Pure Rust Single-Threaded Profiling Plan¶
Issue: mrrc-u33.2
Objective: Comprehensive profiling of pure Rust (mrrc) single-threaded file reading performance to identify bottlenecks for optimization.
Background¶
Current baseline performance (from criterion.rs): - Read 1k records: ~0.94ms (1,062,995 rec/s) - Read 10k records: ~9.39ms (1,064,711 rec/s)
This profiling aims to identify bottlenecks within the pure Rust single-threaded implementation to understand where performance is limited and what optimization opportunities exist in this mode.
Profiling Targets¶
1. Raw File I/O (syscall overhead)¶
- Baseline: Current buffered read strategy
- Question: How much time is spent in read operations vs. processing?
- Method: perf syscall tracing, strace
2. Record Boundary Detection (leader identification)¶
- Current: Scan for
0x1d(field terminator) to find record boundaries - Question: Is byte-scanning the bottleneck? Can vectorization help?
- Method: flamegraph to see time in parsing loop, cachegrind for branch prediction
3. MARC Record Parsing (field extraction)¶
- Current: nom parser for variable fields
- Question: Is nom overhead significant? Are there hot loops?
- Method: flamegraph, perf instruction-level profiling
4. Memory Allocation Patterns¶
- Current: Vec allocations for records and fields
- Question: Are we allocating too often? Are sizes predictable?
- Method: heaptrack, cachegrind
Tools and Methods¶
| Tool | Purpose | Command |
|---|---|---|
| Criterion.rs | Baseline measurements (already in use) | cargo bench --release |
| flamegraph | Wall-clock profiling, identify hot functions | cargo flamegraph --bench marc_benchmarks |
| perf | CPU profiling, cache behavior | perf record / perf report |
| cachegrind | Cache efficiency, memory patterns | valgrind --tool=cachegrind |
| heaptrack | Memory allocation hotspots | heaptrack_app |
Execution Plan¶
Phase 1: Baseline & Hot Function Identification (15 min)¶
- Run criterion benchmarks with default 10k test set
- Generate flamegraph for 10k record read
- Identify top 3 time-consuming functions
Phase 2: Detailed Analysis (30 min)¶
- For top function: Run cachegrind to understand cache behavior
- For syscalls: Run perf with syscall tracing
- For memory: Run heaptrack to find allocation patterns
Phase 3: Bottleneck Hypothesis (10 min)¶
- Synthesize findings
- Generate hypothesis about root cause(s)

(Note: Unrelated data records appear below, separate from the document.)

(** The first loop of extractRoadCenterline: the segments of a zone. *)
Fixpoint roadSegmentsOf (fuel : nat) (roadPoints : list Circle) (indices : list nat)
    (processedPoints : list nat) (roadSegments : list (list Circle))
    : M (list (list Circle)) :=
  match indices with
  | [] => ret roadSegments
  | i :: rest =>
      if mem i processedPoints
      then roadSegmentsOf fuel roadPoints rest processedPoints roadSegments
      else
        r <- traceRoadSegment fuel roadPoints [i] processedPoints [] ;;
        let (segment, processedPoints) := r in
        match segment with
        | [] => roadSegmentsOf fuel roadPoints rest processedPoints roadSegments
        | _ :: _ =>
            roadSegmentsOf fuel roadPoints rest processedPoints (roadSegments ++ [segment])
        end
  end.

Definition extractRoadCenterline (fuel : nat) (zone : Zone) : M unit :=
  match zpoints zone with
  | [] => ret tt
  | _ :: _ =>
      roadSegments <- roadSegmentsOf fuel (zpoints zone)
                        (seq 0 (List.length (zpoints zone))) [] [] ;;
      forEach roadSegments (createWaypointsForSegment fuel)
  end.

(** hasRoadPathBetween: eleven evenly spaced samples, all on a road. *)
Definition hasRoadPathBetween (g : Game) (pointA pointB : Waypoint) : bool :=
  forallb (fun i =>
      let t := of_nat i / of_Z 10 in
      let x := wx pointA + (wx pointB - wx pointA) * t in
      let y := wy pointA + (wy pointB - wy pointA) * t in
      isOnRoad g x y)
    (seq 0 11).

(** [this.roadNetwork.connections[i].push(j)]. *)
Definition pushConnection (i j : nat) : M unit :=
  g <- get ;;
  ci <- nthOrThrow (connections (roadNetwork g)) i ;;
  modify (fun g =>
    let rn := roadNetwork g in
    set_roadNetwork (set_connections (list_set i (ci ++ [j]) (connections rn)) rn) g).

(** The body of the double loop of connectNearbyWaypoints for the pair i < j. *)
Definition connectPair (i j : nat) : M unit :=
  g <- get ;;
  pointA <- nthOrThrow (points (roadNetwork g)) i ;;
  pointB <- nthOrThrow (points (roadNetwork g)) j ;;
  let distance := nhypot (wx pointA - wx pointB) (wy pointA - wy pointB) in
  if distance <=? CONNECTION_RADIUS then
    if hasRoadPathBetween g pointA pointB then
      ci <- nthOrThrow (connections (roadNetwork g)) i ;;
      if mem j ci then ret tt
      else pushConnection i j ;;; pushConnection j i
    else ret tt
  else ret tt.

(** The approach waypoint enhanceIntersection may add for one connection
    of the intersection. *)
Definition addApproach (intersectionIndex connectionId : nat) : M unit :=
  g <- get ;;
  intersection <- nthOrThrow (points (roadNetwork g)) intersectionIndex ;;
  connectedPoint <- nthOrThrow (points (roadNetwork g)) connectionId ;;
  let approachDistance := of_Z 25 in
  let dx := wx intersection - wx connectedPoint in
  let dy := wy intersection - wy connectedPoint in
  let distance := nhypot dx dy in
  if distance >? approachDistance * of_Z 2 then
    let normalizedDx := dx / distance in
    let normalizedDy := dy / distance in
    let approachX := wx intersection - normalizedDx * approachDistance in
    let approachY := wy intersection - normalizedDy * approachDistance in
    if isOnRoad g approachX approachY then
      let tooClose :=
        existsb (fun existingPoint =>
            nhypot (approachX - wx existingPoint) (approachY - wy existingPoint)
              <? of_Z 15)
          (points (roadNetwork g)) in
      if tooClose then ret tt
      else
        let approachId := List.length (points (roadNetwork g)) in
        modify (fun g =>
          let rn := roadNetwork g in
          let point := mkWaypoint approachId (nround approachX) (nround approachY)
                         None None false false false true (Some intersectionIndex) in
          set_roadNetwork
            (set_connections (connections rn ++ [[intersectionIndex; connectionId]])
               (set_points (points rn ++ [point]) rn)) g) ;;;
        pushConnection intersectionIndex approachId ;;;
        pushConnection connectionId approachId
    else ret tt
  else ret tt.

(** The loop [for (let connectionId of connections)] of enhanceIntersection,
    from position [k] on. [connections] is the live adjacency list of the
    intersection, which the body appends to: the iteration also visits the
    approach ids it has added. *)
Fixpoint enhanceLoop (fuel : nat) (intersectionIndex k : nat) : M unit :=
  match fuel with
  | O => spin
  | S fuel' =>
      g <- get ;;
      conns <- nthOrThrow (connections (roadNetwork g)) intersectionIndex ;;
      match nth_error conns k with
      | None => ret tt
      | Some connectionId =>
          addApproach intersectionIndex connectionId ;;;
          enhanceLoop fuel' intersectionIndex (S k)
      end
  end.

Definition enhanceIntersection (fuel : nat) (intersectionIndex : nat) : M unit :=
  g <- get ;;
  conns <- nthOrThrow (connections (roadNetwork g)) intersectionIndex ;;
  if Nat.leb 4 (List.length conns) then enhanceLoop fuel intersectionIndex 0
  else ret tt.

(** [this.roadNetwork.points[i].isIntersection = true]. *)
Definition markIntersection (i : nat) : M unit :=
  g <- get ;;
  point <- nthOrThrow (points (roadNetwork g)) i ;;
  modify (fun g =>
    let rn := roadNetwork g in
    set_roadNetwork
      (set_points (list_set i (set_isIntersection true point) (points rn)) rn) g).

(** identifyIntersections from index [i] on; [points.length] is read at
    every turn and grows with the approach waypoints. *)
Fixpoint identifyIntersections (fuel : nat) (i : nat) : M unit :=
  match fuel with
  | O => spin
  | S fuel' =>
      g <- get ;;
      if Nat.ltb i (List.length (points (roadNetwork g))) then
        conns <- nthOrThrow (connections (roadNetwork g)) i ;;
        (if Nat.leb 3 (List.length conns)
         then markIntersection i ;;; enhanceIntersection fuel i
         else ret tt) ;;;
        identifyIntersections fuel' (S i)
      else ret tt
  end.

(** [connections.sort((a, b) => angleA - angleB)]: the stable ascending
    order of the keys (V8 sorts stably); a key is the angle of the neighbour
    seen from the intersection. *)
Fixpoint insertByAngle (x : nat * num) (l : list (nat * num)) : list (nat * num) :=
  match l with
  | [] => [x]
  | y :: t =>
      if (snd x - snd y) <? of_Z 0 then x :: y :: t
      else y :: insertByAngle x t
  end.

Definition sortByAngle (l : list (nat * num)) : list (nat * num) :=
  fold_left (fun sorted x => insertByAngle x sorted) l [].

(** The neighbours with their angles; the comparator reads
    [this.roadNetwork.points[a]] and throws when it is undefined. *)
Fixpoint angles (pts : list Waypoint) (point : Waypoint) (conns : list nat)
    : option (list (nat * num)) :=
  match conns with
  | [] => Some []
  | a :: rest =>
      match nth_error pts a, angles pts point rest with
      | Some pointA, Some l =>
          Some ((a, natan2 (wy pointA - wy point) (wx pointA - wx point)) :: l)
      | _, _ => None
      end
  end.

Definition sortConnections (i : nat) : M unit :=
  g <- get ;;
  point <- nthOrThrow (points (roadNetwork g)) i ;;
  if isIntersection point then
    conns <- nthOrThrow (connections (roadNetwork g)) i ;;
    match conns with
    | [] | [_] => ret tt      (* the comparator is never called *)
    | _ =>
        match angles (points (roadNetwork g)) point conns with
        | None => throw TypeError
        | Some keyed =>
            modify (fun g =>
              let rn := roadNetwork g in
              set_roadNetwork
                (set_connections
                   (list_set i (map fst (sortByAngle keyed)) (connections rn)) rn) g)
        end
    end
  else ret tt.

Definition optimizeIntersectionConnections : M unit :=
  g <- get ;;
  forEach (seq 0 (List.length (points (roadNetwork g)))) sortConnections.

Definition connectNearbyWaypoints (fuel : nat) : M unit :=
  g <- get ;;
  let n := List.length (points (roadNetwork g)) in
  forEach (seq 0 n) (fun i =>
    forEach (seq (S i) (n - S i)) (fun j => connectPair i j)) ;;;
  identifyIntersections fuel 0 ;;;
  optimizeIntersectionConnections.

Definition isEdgePoint (point : Waypoint) : bool :=
  (wx point <=? EDGE_THRESHOLD) || (wx point >=? WORLD_WIDTH - EDGE_THRESHOLD) ||
  (wy point <=? EDGE_THRESHOLD) || (wy point >=? WORLD_HEIGHT - EDGE_THRESHOLD).

Definition indicesWhere {X : Type} (f : X -> bool) (l : list X) : list nat :=
  filter (fun i => match nth_error l i with Some v => f v | None => false end)
         (seq 0 (List.length l)).

Definition identifyEdgePoints : M unit :=
  modify (fun g =>
    let rn := roadNetwork g in
    set_roadNetwork
      (set_edgePoints (edgePoints rn ++ indicesWhere isEdgePoint (points rn)) rn) g).

(** A waypoint is an entry of a zone when it lies in the annulus from
    [radius - 20] to [radius + 40] around one of the circles of the zone. *)
Definition isZoneEntry (zone : Zone) (waypoint : Waypoint) : bool :=
  existsb (fun zonePoint =>
      let distance := nhypot (wx waypoint - cx zonePoint) (wy waypoint - cy zonePoint) in
      let proximityThreshold := radius zonePoint + of_Z 40 in
      (distance <=? proximityThreshold) && (distance >=? radius zonePoint - of_Z 20))
    (zpoints zone).

Definition findZoneEntryPoints : M unit :=
  g <- get ;;
  forEach (seq 0 (List.length (residentialZones g))) (fun zoneIndex =>
    g <- get ;;
    zone <- nthOrThrow (residentialZones g) zoneIndex ;;
    let entryPoints := indicesWhere (isZoneEntry zone) (points (roadNetwork g)) in
    modify (fun g =>
      let rn := roadNetwork g in
      set_roadNetwork
        (set_zoneEntries (map_set zoneIndex entryPoints (zoneEntries rn)) rn) g)).

Definition clearNeedsRebuild : M unit :=
  modify (fun g => set_roadNetwork (set_needsRebuild false (roadNetwork g)) g).

(** The statements of the [try] block of buildRoadNetwork. *)
Definition rebuildSteps (fuel : nat) : M unit :=
  modify (fun g =>
    let rn := roadNetwork g in
    set_pointIdCounter 0
      (set_roadNetwork (mkRoadNetwork [] [] [] [] (needsRebuild rn)) g)) ;;;
  g <- get ;;
  forEach (roadZones g) (extractRoadCenterline fuel) ;;;
  connectNearbyWaypoints fuel ;;;
  identifyEdgePoints ;;;
  findZoneEntryPoints ;;;
  clearNeedsRebuild.

(** buildRoadNetwork: [try { ... } catch (error) { needsRebuild = false }],
    with the body left open so that the wrapper can be read for any way the
    rebuild may fail. *)
Definition buildRoadNetworkWith (body : M unit) : M unit :=
  tryCatch body (fun _ => clearNeedsRebuild).

Definition buildRoadNetwork (fuel : nat) : M unit :=
  buildRoadNetworkWith (rebuildSteps fuel).

(* ===================================================================== *)
(** ** Lot geometry (agentManager.js, roadNetwork.js) *)
(* ===================================================================== *)

Definition allRoadPoints (g : Game) : list Circle :=
  flat_map zpoints (roadZones g).

(** calculateRoadDirection: the normalised, distance-weighted mean offset
    to the road circles within 40 of (x, y). *)
Definition calculateRoadDirection (g : Game) (x y : num) : Point :=
  let sampleRadius := of_Z 40 in
  let roadPoints :=
    filter (fun point =>
        let distance := nhypot (x - cx point) (y - cy point) in
        (distance <=? sampleRadius) && (distance >? of_Z 0))
      (allRoadPoints g) in
  match roadPoints with
  | [] => mkPoint (of_Z 0) (of_Z 1)
  | _ :: _ =>
      let sum :=
        fold_left (fun (acc : num * num) point =>
            let distance := nhypot (x - cx point) (y - cy point) in
            let dx := cx point - x in
            let dy := cy point - y in
            let weight := of_Z 1 / (distance + of_Z 1) in
            (fst acc + dx * weight, snd acc + dy * weight))
          roadPoints (of_Z 0, of_Z 0) in
      let len := nhypot (fst sum) (snd sum) in
      if len >? of_Z 0 then mkPoint (fst sum / len) (snd sum / len)
      else mkPoint (of_Z 0) (of_Z 1)
  end.

(** The closest road circle of findNearestRoadSegment. *)
Fixpoint closestCircle (x y : num) (l : list Circle) (closestPoint : option Circle)
    (closestDistance : option num) : option Circle :=
  match l with
  | [] => closestPoint
  | point :: rest =>
      let distance := nhypot (x - cx point) (y - cy point) in
      let closer := match closestDistance with
                    | None => lt_infinity distance
                    | Some d => distance <? d
                    end in
      if closer then closestCircle x y rest (Some point) (Some distance)
      else closestCircle x y rest closestPoint closestDistance
  end.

- List potential optimization targets
Success Criteria¶
✓ Generate flamegraph showing function breakdown
✓ Identify top 3 bottleneck functions by time spent
✓ Quantify cache miss rate for hot functions
✓ Document allocation patterns (count, sizes, frequency)
✓ Produce written analysis with findings and hypotheses
✓ Create actionable recommendations for mrrc-u33.1
Deliverables¶
All outputs to be stored in docs/design/profiling/:
- RUST_SINGLE_THREADED_PROFILING_RESULTS.md
- Flamegraph analysis (images + interpretation)
- Cache statistics (L1, L2, L3 hit rates)
- Syscall breakdown
- Memory allocation report
-
Summary table of findings
-
Flamegraph images
read_10k_flamegraph.svg(full 10k record read)-
read_1k_flamegraph.svg(quick profile) -
Perf output (raw data)
perf_syscalls.txt-
perf_report.txt -
Heaptrack output (raw data)
-
heaptrack.dataor summary report -
Cachegrind output (raw data)
- Top functions by cache misses
Notes¶
- All benchmarks use
--releasemode (opt-level=3) - Test fixture:
10k_records.mrc(standard, ~2.5MB) - Flamegraph uses sampling at 99Hz frequency (default)
- Cachegrind simulates modern Intel CPU cache behavior
- Heaptrack captures every allocation (may slow execution)
Next Steps (After Profiling)¶
Results feed into bottleneck analysis and optimization proposals (see docs/design/OPTIMIZATION_PROPOSAL.md).
Key questions this profiling answers: 1. Is I/O the bottleneck or parsing? 2. Can we reduce allocations? 3. Are there cache-friendly optimizations? 4. What limits performance in this single-threaded mode?